Thursday, September 29, 2011

Education and Epilepsy – Surgery via Twitter!

Tuesday morning I could not tear myself away from my Twitter feed. The doctors at Aurora Regional Epilepsy Center located at the Aurora St. Luke's Medical Center in Milwaukee, Wisconsin performed a brain surgery and tweeted live updates. Geoff Nestor, who has epilepsy which is not controlled with medications, was the brave subject of Aurora's first epilepsy surgery on Twitter.

The Social Media Director of the hospital and the Digital Communications staff were the ones actually doing the tweeting (surgeons are good but I don’t think they can tweet and cut at the same time!).

Robert had his own epilepsy surgery in the early 90s (which was way before Twitter). Unfortunately, Robert's surgery did not cure him of his seizures but it was interesting to compare what I was reading yesterday to the stories Robert has of his own surgery. He remembers being awake during the surgery and being shown flashcards and asked several questions about them. Geoff was also awake during the surgery, answering questions, giving shout-outs to his wife and two kids and shown images from a laptop instead of flashcards.

During the surgery, information about Epilepsy was tweeted as were comments from Geoff and his doctor, Dr. George Morris and neurosurgeon, Dr. Shekhar A. Dagam.

Did you know?

The brain tissue itself does not have the ability to feel. When we have a headache, it's nerves around the brain we're feeling. (Dr. Dagam)

The brain makes up 2% of the body's weight and receives 20% more blood flow than any other part of the human anatomy.

Mortality rate among people with epilepsy is 2 to 3 times higher than the general population.

Up to 50,000 deaths occur annually in the U.S. from status epilepticus (prolonged seizures).

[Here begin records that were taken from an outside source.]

(** * Cable sizing (IS 7098 Part 1, XLPE armoured cables)

    A shallow embedding of [calculate_current] and [select_cable] from
    [cable_app.py], with the four static tables they read.

    Numbers. Python numbers are embedded through an arithmetic interface,
    [Number]: the two functions are written once against it and read at
    two instances.

    [binary64] is IEEE double precision on the kernel's primitive floats,
    the arithmetic Python runs. What a call returns, the size selected,
    the figures of the record, the current computed, is stated and proved
    there, with every product, quotient, comparison and rounding as the
    code evaluates it. The [int] literals of the tables and the [float]
    ones share the one numeric type (an [int] operand of a mixed operation
    is converted to [float], exactly at these magnitudes); the numeric
    arguments are floats, so the [OverflowError] of an [int] too large
    for a float has no counterpart.

    [Q_number] is exact rational arithmetic. It is not the arithmetic of
    the code: at a rounding boundary the exact run takes another branch
    or returns another figure than the float run (83 A over 140 m with a
    limit of 3.5 %: 35 sq mm exactly, 50 sq mm in binary64; 39.1 HP at
    230 V and 0.8: 158.52 A exactly, 158.53 A in binary64). It is the
    reading of the statements that a rounding does not change: the
    checks of the inputs, the tables, the division by a length of zero,
    the order between the results of two calls, and the order between a
    figure of the record and an input given in hundredths.

    Exceptions are values of an error monad: [ValueError] with its
    message, [ZeroDivisionError] for a division by zero, [KeyError] for a
    missing dict key.

    Strings are strings of 8-bit characters, and [upper] and [lower] are
    [str.upper] and [str.lower] on ASCII strings. (Python also maps a few
    letters outside ASCII to ASCII ones: U+0131 upper-cases to I. None of
    them makes CU, AL or a method key, so the checks of [select_cable]
    accept the same strings under both; a statement that compares a call
    with the call on the upper-cased strings is made of ASCII strings
    only, see [is_ascii].) The status f-string keeps the interpolated
    number as a number. The default [voltage=415] of [select_cable] is
    passed explicitly. *)

From Stdlib Require Import ZArith QArith Qround Qpower String Ascii List Bool Lia Lqa Sorted.
From Stdlib Require PrimFloat FloatOps SpecFloat FloatAxioms.
Import ListNotations.

Local Open Scope string_scope.

(** ** Exceptions and the error monad *)

Inductive exn : Type :=
| ValueError (msg : string)
| ZeroDivisionError
| KeyError.

Inductive result (A : Type) : Type :=
| Return (a : A)
| Raise (e : exn).
Arguments Return {A} a.
Arguments Raise {A} e.

Definition bind {A B : Type} (r : result A) (k : A -> result B) : result B :=
  match r with
  | Return a => k a
  | Raise e => Raise e
  end.

Notation "x <- r ;; k" := (bind r (fun x => k))
  (at level 61, r at next level, right associativity).

(** ** The arithmetic interface

    [lit q] is the value of the numeric literal written [q] in the source
    (an [int] literal or a decimal [float] literal); [quot] is the quotient
    of [/] for a non-zero divisor; [round x n] is the builtin
    [round(x, n)]. *)

Class Number (F : Type) : Type := {
  lit : Q -> F;
  mul : F -> F -> F;
  quot : F -> F -> F;
  ltb : F -> F -> bool;
  leb : F -> F -> bool;
  eqb : F -> F -> bool;
  round : F -> Z -> F
}.
Arguments lit {F _} q%_Q.

(** [math.sqrt], the one function of the [math] module the program calls. *)
Class MathSqrt (F : Type) : Type := {
  math_sqrt : F -> F
}.

Section Engine.

Context {F : Type} {num : Number F}.

(** [x >= y] *)
Definition geb (x y : F) : bool := leb y x.

(** [x / y]: Python raises [ZeroDivisionError] on a zero divisor. *)
Definition truediv (x y : F) : result F :=
  if eqb y (lit 0) then Raise ZeroDivisionError else Return (quot x y).

(** ** Dictionaries

    A dict literal is the list of its items in the order written; [d[k]]
    raises [KeyError] on a missing key. *)

Fixpoint lookup {K V : Type} (same : K -> K -> bool) (d : list (K * V)) (k : K)
  : option V :=
  match d with
  | [] => None
  | (k', v) :: d' => if same k' k then Some v else lookup same d' k
  end.

Definition getitem {K V : Type} (same : K -> K -> bool) (d : list (K * V)) (k : K)
  : result V :=
  match lookup same d k with
  | Some v => Return v
  | None => Raise KeyError
  end.

Definition keys {K V : Type} (d : list (K * V)) : list K := map fst d.

(** [sorted(xs)]: a stable sort that compares with [<] only. *)
Fixpoint insert_sorted (x : F) (l : list F) : list F :=
  match l with
  | [] => [x]
  | y :: l' => if ltb y x then y :: insert_sorted x l' else x :: y :: l'
  end.

Definition sorted (l : list F) : list F := fold_right insert_sorted [] l.

(** ** The static tables *)

Definition ratings (g f p : Q) : list (string * F) :=
  [("ground", lit g); ("free_air", lit f); ("pipe_duct", lit p)].

(** Current rating (Amps) for copper cables. *)
Definition COPPER_CURRENT_RATINGS : list (F * list (string * F)) :=
  [ (lit 1.5, ratings 17 24 15);
    (lit 2.5, ratings 27 38 24);
    (lit 4, ratings 36 51 32);
    (lit 6, ratings 46 65 41);
    (lit 10, ratings 63 89 56);
    (lit 16, ratings 85 119 76);
    (lit 25, ratings 111 155 100);
    (lit 35, ratings 135 188 122);
    (lit 50, ratings 163 227 148);
    (lit 70, ratings 203 284 184);
    (lit 95, ratings 244 340 221);
    (lit 120, ratings 280 390 254);
    (lit 150, ratings 315 438 286);
    (lit 185, ratings 353 492 320);
    (lit 240, ratings 406 565 368);
    (lit 300, ratings 456 635 414);
    (lit 400, ratings 545 760 496) ].

(** Current rating (Amps) for aluminium cables. *)
Definition ALUMINIUM_CURRENT_RATINGS : list (F * list (string * F)) :=
  [ (lit 1.5, ratings 13 18 11);
    (lit 2.5, ratings 20 28 18);
    (lit 4, ratings 27 38 24);
    (lit 6, ratings 34 48 30);
    (lit 10, ratings 46 65 41);
    (lit 16, ratings 63 88 57);
    (lit 25, ratings 82 114 73);
    (lit 35, ratings 100 139 90);
    (lit 50, ratings 121 169 109);
    (lit 70, ratings 151 211 136);
    (lit 95, ratings 182 254 163);
    (lit 120, ratings 209 292 188);
    (lit 150, ratings 234 327 210);
    (lit 185, ratings 263 368 236);
    (lit 240, ratings 303 424 272);
    (lit 300, ratings 340 475 305);
    (lit 400, ratings 408 570 366) ].

(** Voltage drop factors (mV/A/m) for copper cables. *)
Definition COPPER_VOLTAGE_DROP_FACTORS : list (F * F) :=
  [ (lit 1.5, lit 29.50);
    (lit 2.5, lit 17.80);
    (lit 4, lit 11.00);
    (lit 6, lit 7.41);
    (lit 10, lit 4.40);
    (lit 16, lit 2.75);
    (lit 25, lit 1.75);
    (lit 35, lit 1.25);
    (lit 50, lit 0.89);
    (lit 70, lit 0.63);
    (lit 95, lit 0.47);
    (lit 120, lit 0.37);
    (lit 150, lit 0.30);
    (lit 185, lit 0.24);
    (lit 240, lit 0.18);
    (lit 300, lit 0.15);
    (lit 400, lit 0.11) ].

(** Voltage drop factors (mV/A/m) for aluminium cables. *)
Definition ALUMINIUM_VOLTAGE_DROP_FACTORS : list (F * F) :=
  [ (lit 1.5, lit 47.20);
    (lit 2.5, lit 28.50);
    (lit 4, lit 17.60);
    (lit 6, lit 11.80);
    (lit 10, lit 7.04);
    (lit 16, lit 4.40);
    (lit 25, lit 2.80);
    (lit 35, lit 2.00);
    (lit 50, lit 1.42);
    (lit 70, lit 1.00);
    (lit 95, lit 0.75);
    (lit 120, lit 0.59);
    (lit 150, lit 0.47);
    (lit 185, lit 0.38);
    (lit 240, lit 0.29);
    (lit 300, lit 0.24);
    (lit 400, lit 0.18) ].

(** ** Strings: [str.upper], [str.lower], [x in [...]]

    [upper] and [lower] change the case of the ASCII letters and leave
    every other character as it is: they are [str.upper] and [str.lower]
    on ASCII strings, not on strings with letters outside ASCII (Python
    upper-cases U+0131, the dotless i, to I). *)

Definition upper_char (c : ascii) : ascii :=
  let n := nat_of_ascii c in
  if (97 <=? n)%nat && (n <=? 122)%nat then ascii_of_nat (n - 32) else c.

After surgery, 70% of patients are seizure-free, with 85% seeing a significant reduction in seizures.

In over 30% percent of patients, seizures can't be controlled with treatment. Uncontrolled seizures may lead to brain damage and death.

Epilepsy can develop at any age and can be a result of genetics, stroke, head injury, and many other factors.

Federal dollars spent on epilepsy research pale in comparison to those spent on other diseases.

I am grateful for the advances in technology which not only medically help but also help educate about epilepsy and other conditions! Read more about the surgery here.


Anonymous said...

Hi Robert,

I was one of the digital communications staff tweeting at Aurora's recent epilepsy Twitter surgery. Thank you so much for following and talking about it on your wonderful blog. Keep up the great work and we appreciate your support.

Peter Balistrieri
Manager, Digital & Social Media
Aurora Health Care

Trish Hughes Kreis said...

It was so amazing to follow the surgery and to see the effort put forth by you and your staff. You guys (and, okay, the surgeons too) did a great job with this. It was a privilege to follow.

medical malpractice lawyers said...

I think this is a one of a kind coverage. But I would not recommend twitter during the surgery's progress.

Trish Hughes Kreis said...

I don't think I'd like my surgeon tweeting either but, luckily, they were surrounded by a team of people (the social media team) who was doing the tweeting. :-) It was quite fascinating.